You are browsing in:

Archive List > Childhood and Evacuation

Contributed by 
CSV Solent
People in story: 
Sheelagh Nolan
Location of story: 
Breacon, Wales
Background to story: 
Civilian
Article ID: 
A5931812
Contributed on: 
27 September 2005

This story was submitted to the People's War site by Catherine Blandford and has been added to the website on behalf of Sheelagh Nolan with her permission and she fully understands the site's terms and conditions.

“Don’t cry”, hissed my sister, and then, as she felt me tremble repeated firmly, “You are not to cry.” We were standing on the station platform and something was dangling from my neck uncomfortably — a brown identity label. My brother was ill in hospital, my mother was with him and we were being sent away. I was three years old.

A horrible lady picked us up from the station in Breacon, Wales. She took us to a farm where we were rushed by geese as big as I was and a barking dog. I was terrified. Can’t stand geese to this day and I’m still nervous of dogs.

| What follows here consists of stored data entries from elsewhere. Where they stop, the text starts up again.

(** * esmlab-regrid: the grid reference and the regridder

    A shallow embedding of [regrid/regrid.py].  The module is glue code around
    three libraries (xarray, ESMF, xESMF) and two sibling modules of the
    package ([config], [util]); what it owns is the order of the calls, the
    file-existence guards, the renormalisation arithmetic and the bookkeeping
    of the output array.  The embedding keeps exactly that:

    - the file system is a finite map from paths to file contents;
    - Python objects that are shared by reference (the regridder, its two
      grid references, data arrays and their attribute dictionaries) live in
      an object store addressed by locations;
    - every call that leaves the module is taken from a record of externals
      and leaves an event in a log, together with the exception it raised,
      if any;
    - exceptions are results: a computation returns [Ok v] or [Raise e]
      together with the state reached so far. *)

From Stdlib Require Import PrimFloat ZArith Ascii String.
From stdpp Require Import gmap strings list.

Local Open Scope Z_scope.

(** ** Python values, exceptions, results *)

(** Scalars that occur as attribute values and keyword arguments. *)
Inductive PyVal :=
| VNone
| VBool (b : bool)
| VInt (z : Z)
| VFloat (x : float)
| VStr (s : string).

(** The exception classes the module can meet.  [AssertionError] is the only
    one the module raises itself; [LibraryError] stands for whatever a
    library call raises that is not one of the builtin classes. *)
Inductive exn :=
| AssertionError (msg : string)
| AttributeError (msg : string)
| TypeError (msg : string)
| IndexError (msg : string)
| ValueError (msg : string)
| FileNotFoundError (path : string)
| LibraryError (lib msg : string).

Inductive Res (A : Type) :=
| Ok (a : A)
| Raise (e : exn).
Arguments Ok {A} a.
Arguments Raise {A} e.

(** ** Files *)

(** A path names at most one file; the contents are the bytes of the file. *)
Abbreviation FS := (gmap string string).

(** ** Integers of the grid files

    [grid_dims] is the [int] variable of a SCRIP file, which xarray hands
    out as an array of numpy's [int32]; arithmetic on its scalars wraps
    around in 32 bits, two's complement. *)
Definition int32 (z : Z) : Z := (z + 2 ^ 31) `mod` 2 ^ 32 - 2 ^ 31.

(** ** Arrays *)

(** A numpy array of float64: its shape and its elements in C order. *)
Record NDArray := {
  nd_shape : list nat;
  nd_data : list float
}.

(** [np.where(np.isnan(a), 0., 1.)] *)
Definition isnan_indicator (a : NDArray) : NDArray :=
  {| nd_shape := nd_shape a;
     nd_data := (λ x, if is_nan x then 0%float else 1%float) <$> nd_data a |}.

(** [np.where(np.isnan(a), 0., a)] *)
Definition isnan_to_zero (a : NDArray) : NDArray :=
  {| nd_shape := nd_shape a;
     nd_data := (λ x, if is_nan x then 0%float else x) <$> nd_data a |}.

(** [np.where(a > 0., a, np.nan)] *)
Definition positive_or_nan (a : NDArray) : NDArray :=
  {| nd_shape := nd_shape a;
     nd_data := (λ x, if (0 <? x)%float then x else nan) <$> nd_data a |}.

(** ** The objects of the module *)

Abbreviation loc := nat.

(** What [xr.open_dataset] yields for a SCRIP grid file: the two variables
    the module reads.  A variable the file lacks is [None]. *)
Record Dataset := {
  ds_grid_dims : option (list Z);
  ds_grid_imask : option (list Z)
}.

(** An [ESMF.Grid]: the SCRIP contents it was built from and its mask item,
    once one has been added. *)
Record EsmfGrid := {
  eg_scrip : string;
  eg_mask : option (list Z)
}.

(** The sparse matrix [xe.smm.read_weights] returns: [N_dst] by [N_src],
    entries as (row, column, weight). *)
Record Weights := {
  w_rows : Z;
  w_cols : Z;
  w_entries : list (nat * nat * float)
}.

(** The handle [xe.backend.esmf_regrid_build] returns. *)
Record EsmfRegrid := {
  er_filename : string;
  er_method : string
}.

(** An instance of class [grid_ref]; the fields are the attributes
    [name], [scrip_grid_file], [ds], [grid] and [shape]. *)
Record GridRef := {
  gr_name : string;
  gr_scrip_grid_file : string;
  gr_ds : Dataset;
  gr_grid : EsmfGrid;
  gr_shape : list Z
}.

(** An instance of class [regridder].  The two grid references are held by
    reference. *)
Record Regridder := {
  rg_name_grid_src : string;
  rg_name_grid_dst : string;
  rg_grid_ref_src : loc;
  rg_grid_ref_dst : loc;
  rg_method : string;
  rg_clobber : bool;
  rg_N_src : Z;
  rg_N_dst : Z;
  rg_weight_file : string;
  rg_A : Weights
}.

(** A coordinate variable of a data array. *)
Record Coord := {
  co_dims : list string;
  co_values : NDArray
}.

(** An [xarray.DataArray].  [R] is how the attribute dictionary is held: by
    location in the store ([DataArray]), or by value when the array is handed
    to a library function ([DataArrayV]). *)
Record DataArray_ (R : Type) := {
  da_name : option string;
  da_dims : list string;
  da_values : NDArray;
  da_attrs : R;
  da_coords : gmap string Coord
}.
Arguments da_name {R} _.
Arguments da_dims {R} _.
Arguments da_values {R} _.
Arguments da_attrs {R} _.
Arguments da_coords {R} _.

Abbreviation Attrs := (gmap string PyVal).
Abbreviation DataArray := (DataArray_ loc).
Abbreviation DataArrayV := (DataArray_ (gmap string PyVal)).

Inductive Obj :=
| ODict (d : gmap string PyVal)
| ODataArray (a : DataArray)
| OGridRef (g : GridRef)
| ORegridder (r : Regridder).

(** ** Events *)

(** The four messages the module logs. *)
Inductive logmsg :=
| generating_grid_file (scrip_grid_file : string)
| removing (weight_file : string)
| generating (weight_file : string)
| masking (mask_dims data_dims : list string).

(** The calls that leave the module, and the two things the module does on
    its own account that can fail: its assertion and attribute access. *)
Inductive call :=
| c_assert
| c_getattr (obj attr : string)
| c_getitem (i : nat)
| c_logging_info (m : logmsg)
| c_logging_warning (m : logmsg)
| c_gen_grid_method (method name scrip_grid_file : string) (clobber : bool)
| c_open_dataset (filename : string)
| c_ESMF_Grid (filename : string)
| c_add_item
| c_mask_assign
| c_os_remove (path : string)
| c_esmf_regrid_build (filename method : string)
| c_esmf_regrid_finalize
| c_read_weights (filename : string)
| c_apply_weights
| c_np_divide
| c_np_where
| c_DataArray
| c_isel (dim : string) (i : Z)
| c_interp (dim : string)
| c_where
| c_post_method.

Mrs J would lock me in the dark cupboard under the stairs if she thought I hadn’t been good. She would tell me my mother wouldn’t come for me if I wasn’t good. Everything I did wasn’t good but I don’t think now I was any different from any other child. I was just little. She was always threatening, “If you wet yourself the rats’ll get you!” The toilet was outside in the yard. Sometimes it was difficult deciding which was worse — the rats or the unknown dangers of the dank, dark loo outside whose wall bounded the cemetery beyond.

Later I was sent to school. It was a convent and all the nuns’ breath smelt horrible. My mother did come, bringing my blind brother with her and she took a cottage nearby. One day we were walking over an enormous bridge (actually it’s tiny — I went back not so long ago and everything was so much smaller than I remember) and a jeep full of GIs passed us. We explained to my brother what it was and the GIs saw he was blind so they threw their chewing gum out of the window for him to have.

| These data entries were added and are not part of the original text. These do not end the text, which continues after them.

Lemma completion_answer_text
  (r : outcome (option genai.GenerateContentResponse)) :
  match r with
  | Failed e =>
      chatFacts.completion_answer r
      = ("", Some (Wrapf "gemini chat SendMessage failed" e))
  | Returned _ =>
      snd (chatFacts.completion_answer r) = None
      /\ fst (chatFacts.completion_answer r) <> ""
  end.
Proof.
destruct r as [e|resp]; [reflexivity|]. unfold chatFacts.completion_answer.
destruct (chatFacts.first_parts resp) as [|part parts];
  [split; [reflexivity | discriminate]|].
destruct (chatFacts.text_of (part :: parts) =? "") eqn:E;
  (split; [reflexivity|]); [discriminate|].
cbn [fst]. intros H. rewrite H in E. discriminate.
Qed.

Lemma GetRelevantContext_calls (w : World) (sorter : sort.Sorter)
  (s : core.RAGService) (query : string) (st : State) :
  exists calls,
    (calls = [] \/ calls = [CallEmbedContent query])
    /\ snd (core.GetRelevantContext w s query st)
       = set_gateway_calls (gateway_calls st ++ calls) st.
Proof.
rewrite ragFacts.GetRelevantContext_eq.
destruct (List.length (core.dataChunks s) =? 0)%nat.
- exists []. split; [now left|].
  now rewrite chatFacts.set_gateway_calls_same.
- exists [CallEmbedContent query]. split; [now right|]. cbv zeta.
  now destruct (ragFacts.embedding_answer w _ query) as [q [e|]].
Qed.

(** X19. [GenerateResponse] changes no table; it calls the gateway for
    the embedding of the query at most once, then for the completion,
    on a prompt made of the history and the question. It fails exactly
    when the completion call fails, with the error of the call wrapped
    twice; otherwise its reply is not empty. *)
Theorem GenerateResponse_only_generation_fails (w : World)
  (sorter : sort.Sorter) (s : core.RAGService) (chatID : string)
  (userID : Z) (userQuery : string) (st : State) :
  let r := core.GenerateResponse w s chatID userID userQuery st in
  tables (snd r) = tables st
  /\ exists calls relevantContext,
       let turn := chatFacts.user_turn relevantContext userQuery in
       let prompt :=
         (map core.to_content (chatFacts.history_of w chatID st)
            ++ [turn])%list in
       (calls = [] \/ calls = [CallEmbedContent userQuery])
       /\ gateway_calls (snd r)
          = (gateway_calls st ++ calls
               ++ [CallSendMessage prompt (genai.Parts turn)])%list
       /\ match SendMessage w
                  (List.length (gateway_calls st) + List.length calls)
                  prompt (genai.Parts turn) with
          | Failed e =>
              fst r
              = ("", Some (Wrapf "failed to get LLM completion"
                             (Wrapf "gemini chat SendMessage failed" e)))
          | Returned _ => snd (fst r) = None /\ fst (fst r) <> ""
          end.
Proof.
cbv zeta. rewrite chatFacts.GenerateResponse_run. cbv zeta.
set (st1 := set_sql_count (S (sql_count st)) st).
destruct (GetRelevantContext_calls w sorter s userQuery st1)
  as (calls & Calls & E).
destruct (core.GetRelevantContext w s userQuery st1) as [[ctx err] st2].
cbn [fst snd] in *. subst st2.
set (relevantContext := match err with Some _ => "" | None => ctx end).
split; [reflexivity|]. exists calls, relevantContext. cbv zeta.
split; [exact Calls|].
cbn [gateway_calls set_gateway_calls st1 set_sql_count].
rewrite length_app, <- app_assoc. split; [reflexivity|].
assert (T := completion_answer_text
               (SendMessage w
                  (List.length (gateway_calls st) + List.length calls)
                  (map core.to_content (chatFacts.history_of w chatID st)
                     ++ [chatFacts.user_turn relevantContext userQuery])
                  (genai.Parts
                     (chatFacts.user_turn relevantContext userQuery)))).
destruct (SendMessage w _ _ _) as [e|resp].
- now rewrite T.
- destruct T as [T1 T2].
  destruct (chatFacts.completion_answer _) as [text [e|]];
    cbn [fst snd] in *; [discriminate | now split].
Qed.
(** However many image calls fail, all of them included, an upload for
    which [analyzeFridgeContents] returned and [getRecipes] returned a list of
    recipes ends without error with every one of them on the page: the recipe
    at each position carries the data URI, shown on its card, when its call
    succeeded; otherwise it is the generated recipe unchanged, whose card shows
    the placeholder keyed by its name when it was generated without
    [imageUrl]. *)
Theorem image_failures_never_fatal st file w ingredients generated :
  analyzeFridgeContents (fileType file) (reading w) (vision w) = Ok ingredients ->
  getRecipes (generation w) = Ok generated ->
  let st' := run st (handleImageUpload file w) in
  error st' = None
  /\ appState st' = Results
  /\ List.length (renderedRecipes st') = List.length generated
  /\ forall i recipe,
       nth_error generated i = Some recipe ->
       exists shown,
         nth_error (renderedRecipes st') i = Some shown
         /\ match generateRecipeImage (name recipe) (synthesis w i) with
            | Ok url => imageUrl shown = Some url /\ cardImage shown = url
            | Threw _ => shown = recipe
                         /\ (imageUrl recipe = None ->
                             cardImage shown = placeholder recipe)
            end.
Proof.
  intros Ha Hg st'. subst st'.
  rewrite (handleImageUpload_success _ _ _ _ _ Ha Hg).
  unfold renderedRecipes, recipesWithImages. cbn [error appState recipes].
  repeat split.
  - apply attachFrom_length.
  - intros i recipe Hi. rewrite attachFrom_nth, Hi. simpl.
    eexists. split; [reflexivity|].
    apply attachImage_outcome.
Qed.

Lemma image_failures_never_fatal_witness :
  let st' := run initialState (handleImageUpload sampleFile allImagesFail) in
  (error st' = None
   /\ appState st' = Results
   /\ List.length (renderedRecipes st') = List.length [omelette; pancakes; toast]
   /\ forall i recipe,
        nth_error [omelette; pancakes; toast] i = Some recipe ->
        exists shown,
          nth_error (renderedRecipes st') i = Some shown
          /\ match generateRecipeImage (name recipe) (synthesis allImagesFail i) with
             | Ok url => imageUrl shown = Some url /\ cardImage shown = url
             | Threw _ => shown = recipe
                          /\ (imageUrl recipe = None ->
                              cardImage shown = placeholder recipe)
             end)
  /\ map cardImage (renderedRecipes st')
     = ["https://picsum.photos/seed/Cheese Omelette/400/300";
        "https://picsum.photos/seed/Pancakes/400/300";
        "https://picsum.photos/seed/Cheese Toast/400/300"].
Proof.
  split; [|reflexivity].
  apply (image_failures_never_fatal initialState sampleFile allImagesFail
           ["eggs"; "milk"; "cheddar cheese"] [omelette; pancakes; toast]).
  - reflexivity.
  - reflexivity.
Defined.

(** A card always has an image source: a recipe without [imageUrl], or
    with the empty string for one, gets the placeholder. *)
Theorem cardImage_never_empty recipe :
  truthy (cardImage recipe) = true
  /\ (imageUrl recipe = None \/ imageUrl recipe = Some ""
      -> cardImage recipe = placeholder recipe).
Proof.
  unfold cardImage, placeholder. split.
  - destruct (imageUrl recipe) as [url|]; [|reflexivity].
    destruct (truthy url) eqn:E; [exact E | reflexivity].
  - intros [-> | ->]; reflexivity.
Qed.

(** An upload never ends on the spinner or with the input disabled: it
    ends on the results page without error, or on the upload page with the
    error message shown. *)
Theorem upload_ends_in_results_or_error st file w :
  let st' := run st (handleImageUpload file w) in
  spinnerShown st' = false
  /\ uploadDisabled st' = false
  /\ imageFile st' = Some file
  /\ ((appState st' = Results /\ error st' = None)
      \/ (appState st' = Initial
          /\ exists message, error st' = Some message
                             /\ shownError st' = Some message)).
Proof.
  intros st'. subst st'. unfold handleImageUpload.
  destruct (analyzeFridgeContents (fileType file) (reading w) (vision w))
    as [ingredients|m] eqn:Ea.
  - destruct (getRecipes (generation w)) as [generated|m] eqn:Eg.
    + simpl. repeat split. now left.
    + apply getRecipes_error_message in Eg. subst m.
      simpl. repeat split. right. split; [reflexivity|].
      now exists recipesError.
  - apply analyze_error_message in Ea. subst m.
    simpl. repeat split. right. split; [reflexivity|].
    now exists analyzeError.
Qed.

My mother lost two brothers and her own mother during the war. It made her even more terrified of things than she had been before. Our cottage was remote. One night there was a terrible banging at the door. Terrified we all huddled together and my mother sang hymns to ward off the danger. Turned out to be mountain sheep butting their heads against the door. If there was lightning my mother would cover the mirrors with cloths and the cutlery the same, then hide under the table and sing hymns. Whenever there was trouble or danger my mother’s only response was to sing something religious.

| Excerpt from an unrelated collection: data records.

(** The longest prefix of digits, and what follows it. *)
Fixpoint span_digits (s : string) : string * string :=
  match s with
  | EmptyString => (EmptyString, EmptyString)
  | String c s' =>
      if is_digit c
      then let (ds, rest) := span_digits s' in (String c ds, rest)
      else (EmptyString, s)
  end.

(** [s] without its prefix [p], when it has that prefix. *)
Fixpoint strip_prefix (p s : string) : option string :=
  match p, s with
  | EmptyString, _ => Some s
  | String a p', String b s' => if Ascii.eqb a b then strip_prefix p' s' else None
  | String _ _, EmptyString => None
  end.

(** [re.fullmatch(pre ([0-9]+) post, line)] for literal [pre] and [post],
    [post] not starting with a digit: the text of group 1 on a match.  The
    three patterns of the script have this shape. *)
Definition fullmatch_number (pre post : string) (line : bytes) : option bytes :=
  match strip_prefix pre line with
  | None => None
  | Some after =>
      let (ds, rest) := span_digits after in
      if (String.length ds =? 0)%nat then None
      else if String.eqb rest post then Some ds else None
  end.

(** *** Truthiness, equality, dictionaries *)

(** [bool(v)], as [if v:] tests it. *)
Definition truthy (v : value) : bool :=
  match v with
  | VNone => false
  | VBool b => b
  | VInt z => negb (z =? 0)
  | VFloat (S754_zero _) => false
  | VFloat _ => true
  | VStr s => negb (String.length s =? 0)%nat
  | VList l => negb (List.length l =? 0)%nat
  | VDict d => negb (List.length d =? 0)%nat
  end.

(** Only lists and dicts among these values are unhashable. *)
Definition hashable (v : value) : bool :=
  match v with
  | VList _ | VDict _ => false
  | _ => true
  end.
(** * ultrasequence: the frame extractor, the range compressor, File,
      Sequence and Parser of [ultrasequence/sequencer.py]

    Python values are embedded as follows.
    - [str] is [string]; a character is an [ascii], read as the code point
      of the same number (0..255).  On that range the classes of [re] are
      exact: [\d] is '0'..'9', [\D] its complement, [.] everything but the
      line feed.
    - [int] is [Z].  [int(s)] and [str(n)] convert any number of digits:
      the cap that interpreters since 3.11 put on the digits of a
      conversion (4300 by default, never set below 640) is not embedded,
      and what is stated of the conversion of arbitrary digits carries
      the bound of 640 digits.
    - A [dict] whose iteration order no claim reads ([Sequence._frames]) is
      a [gmap]; the dict that is emptied with [popitem]
      ([Parser._sequences]) is an insertion-ordered association list.
    - A function that may raise returns a [result]; a method that may raise
      after having touched [self] returns the state it leaves behind next
      to the result.
    - A list object that a callee mutates lives in a [heap] of list
      objects and is passed by reference.
    - Paths are POSIX paths.

    Not embedded: the [Stat] bundle and the stat properties of [File],
    [Sequence.size] and the printing of a [Parser].  The walk of the
    directory is embedded on its own ([get_files_in_directory], over an
    operating system given as functions); [parse_directory] is handed the
    listing. *)

From Stdlib Require Import ZArith List String Ascii Lia Bool DecimalString
  DecimalZ Permutation.
From stdpp Require Import gmap strings list sorting.

Local Open Scope Z_scope.

(** ** Exceptions *)

Inductive exn :=
| ValueError (msg : string)
| IndexError (msg : string)
| TypeError (msg : string)
| KeyError (msg : string).

Inductive result (A : Type) :=
| Ok (a : A)
| Raise (e : exn).
Arguments Ok {A} a.
Arguments Raise {A} e.

#[global] Instance result_ret : MRet result := fun _ a => Ok a.
#[global] Instance result_bind : MBind result := fun _ _ f r =>
  match r with
  | Ok a => f a
  | Raise e => Raise e
  end.

(** ** Characters and strings *)

Definition newline : ascii := ascii_of_nat 10.

Definition is_digit (c : ascii) : bool :=
  let n := N_of_ascii c in ((48 <=? n) && (n <=? 57))%N.

Fixpoint all_chars (p : ascii -> bool) (s : string) : bool :=
  match s with
  | EmptyString => true
  | String c s' => p c && all_chars p s'
  end.

Fixpoint has_char (p : ascii -> bool) (s : string) : bool :=
  match s with
  | EmptyString => false
  | String c s' => p c || has_char p s'
  end.

(** [s[-1]] when [s] is not empty. *)
Fixpoint last_char (s : string) : option ascii :=
  match s with
  | EmptyString => None
  | String c EmptyString => Some c
  | String _ s' => last_char s'
  end.

(** ** The fragment of [re] that [FRAMENUM_RE] is written in

    Repetition is only ever applied to a one-character class, so the
    matcher is structural.  It is the backtracking matcher of [re]:
    greedy operators try the longest repetition first and fall back one
    character at a time, an optional group is first tried present, and a
    capture is recorded when its group closes. *)

Inductive atom :=
| Dot        (* .  *)
| NonDigit   (* \D *)
| Digit.     (* \d *)

Definition atom_matches (a : atom) (c : ascii) : bool :=
  match a with
  | Dot => negb (Ascii.eqb c newline)
  | NonDigit => negb (is_digit c)
  | Digit => is_digit c
  end.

I remember at school one day a German plane crashed nearby. All the children cheered but the nuns told us off and made us say a prayer.

The first time I ever saw or tasted jelly was at the street party on VE day. It was green. When you’d been used to marrow marmalade and other such desperate food green jelly was a feast. I remember VE day — it was wonderful, bright and sunny. And for me it signalled the end of our life in Wales.